Crawling gets you raw content. Turning it into something a model can actually use is a separate pipeline.

Markdown Conversion

LLMs and embedding models work with text, not HTML. The first processing step is converting crawled pages into clean, structured text. Firecrawl does this automatically, returning markdown with preserved heading hierarchy, lists, and tables. If you are using Scrapy, Beautiful Soup, or a custom crawler, you need to strip HTML tags, remove navigation chrome, eliminate boilerplate (headers, footers, sidebars, cookie banners), and retain the semantic structure of the content.

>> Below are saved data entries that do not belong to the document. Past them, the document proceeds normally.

Definition fb_Finish (b : FilterBlockBuilder) : FilterBlockBuilder :=
  let b := if decide (fb_start b = []) then b else GenerateFilter b in
  let array_offset := u32 (lenz (fb_result b)) in
  b <| fb_result := PutFixed32 (foldl PutFixed32 (fb_result b) (filter_offsets b)) array_offset
                    ++ [byte kFilterBaseLg] |>.

(** ** [FilterBlockReader] *)

(** [data_], the offset of [offset_] in it, [num_] and [base_lg_] *)
Record FilterBlockReader := mkFilterReader { fr_data : text; fr_offset : Z; fr_num : Z; fr_base_lg : Z }.

(** The conversion of a [char] to [size_t]. *)
Definition char_size (c : ascii) : Z := u64 (if byte_val c <? 128 then byte_val c else byte_val c - 256).

Definition new_FilterBlockReader (contents : text) : FilterBlockReader :=
  let n := lenz contents in
  if n <? 5 then mkFilterReader [] 0 0 0
  else
    let base_lg := char_size (default (byte 0) (contents !! Z.to_nat (n - 1))) in
    let last_word := default 0 (DecodeFixed32 (dropz (n - 5) contents)) in
    if n - 5 <? last_word then mkFilterReader [] 0 0 base_lg
    else mkFilterReader contents last_word ((n - 5 - last_word) / 4) base_lg.

Definition fr_KeyMayMatch (r : FilterBlockReader) (block_offset : Z) (key : text) : bool :=
  let index := Z.shiftr block_offset (fr_base_lg r) in
  if index <? fr_num r then
    let start := default 0 (DecodeFixed32 (dropz (fr_offset r + index * 4) (fr_data r))) in
    let limit := default 0 (DecodeFixed32 (dropz (fr_offset r + index * 4 + 4) (fr_data r))) in
    if (start <=? limit) && (limit <=? fr_offset r) then
      policy_KeyMayMatch policy key (takez (limit - start) (dropz start (fr_data r)))
    else if start =? limit then false
    else true
  else true.

(** ** No key is lost *)

(** The calls for one block of the table. *)
Definition add_block (b : FilterBlockBuilder) (block : Z * list text) : FilterBlockBuilder :=
  foldl (fun b key => AddKey key b) (StartBlock block.1 b) block.2.

Definition filter_block (blocks : list (Z * list text)) : text :=
  fb_result (fb_Finish (foldl add_block new_FilterBlockBuilder blocks)).

(** Where the pieces of a concatenation start. *)
Definition starts (l : list text) (n : nat) : list Z := (fun i => lenz (concat (take i l))) <$> seq 0 n.

Definition filter_of (keys : list text) : text :=
  if decide (keys = []) then [] else policy_CreateFilter policy keys [].

(** The builder has made filters for lists of keys, and some keys are waiting. *)
Record FilterInv (made : list (list text)) (waiting : list text) (b : FilterBlockBuilder) : Prop := {
  fi_keys : fb_keys b = concat waiting;
  fi_start : fb_start b = starts waiting (length waiting);
  fi_result : fb_result b = concat (filter_of <$> made);
  fi_offsets : filter_offsets b = u32 <$> starts (filter_of <$> made) (length made)
}.

Hypothesis Hcreate : forall keys dst, policy_CreateFilter policy keys dst = dst ++ policy_CreateFilter policy keys [].

Lemma starts_snoc l x : starts (l ++ [x]) (length l) = starts l (length l).
Proof.
  unfold starts. apply list_fmap_ext. intros j i Hj. apply lookup_seq in Hj as [-> Hj].
  rewrite take_app_le by lia. done.
Qed.

Lemma starts_S l : starts l (S (length l)) = starts l (length l) ++ [lenz (concat l)].
Proof. unfold starts. rewrite seq_S, fmap_app. simpl. by rewrite take_ge. Qed.

Lemma starts_app l x : starts (l ++ [x]) (length (l ++ [x])) = starts l (length l) ++ [lenz (concat l)].
Proof.
  rewrite length_app. simpl. rewrite Nat.add_comm. simpl. unfold starts at 1. rewrite seq_S, fmap_app.
  fold (starts (l ++ [x]) (length l)). rewrite starts_snoc. simpl. by rewrite take_app_length.
Qed.

Lemma starts_length l n : length (starts l n) = n.
Proof. unfold starts. by rewrite length_fmap, length_seq. Qed.

Lemma AddKey_inv made waiting b key : FilterInv made waiting b -> FilterInv made (waiting ++ [key]) (AddKey key b).
Proof.
  intros [Ek Es Er Eo]. split; unfold AddKey; simpl; [|..|done|done].
  - rewrite Ek, concat_app. simpl. by rewrite app_nil_r.
  - rewrite Es, Ek, starts_app. done.
Qed.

The heading hierarchy matters more than it might seem. When a document is later split into chunks for embedding, headers provide the context that keeps each chunk meaningful in isolation. A chunk that says “The price is $49/month” is useless without knowing which product and plan it refers to. If the heading structure is preserved, the chunking algorithm can include that context.

Deduplication

At AI crawling volumes, duplicate content is inevitable. The same article gets syndicated across dozens of sites. Boilerplate navigation and footer text repeats on every page of a domain. Near-identical product descriptions appear across thousands of retailer listings. Leaving duplicates in place skews model weights toward over-represented content and wastes storage and embedding compute.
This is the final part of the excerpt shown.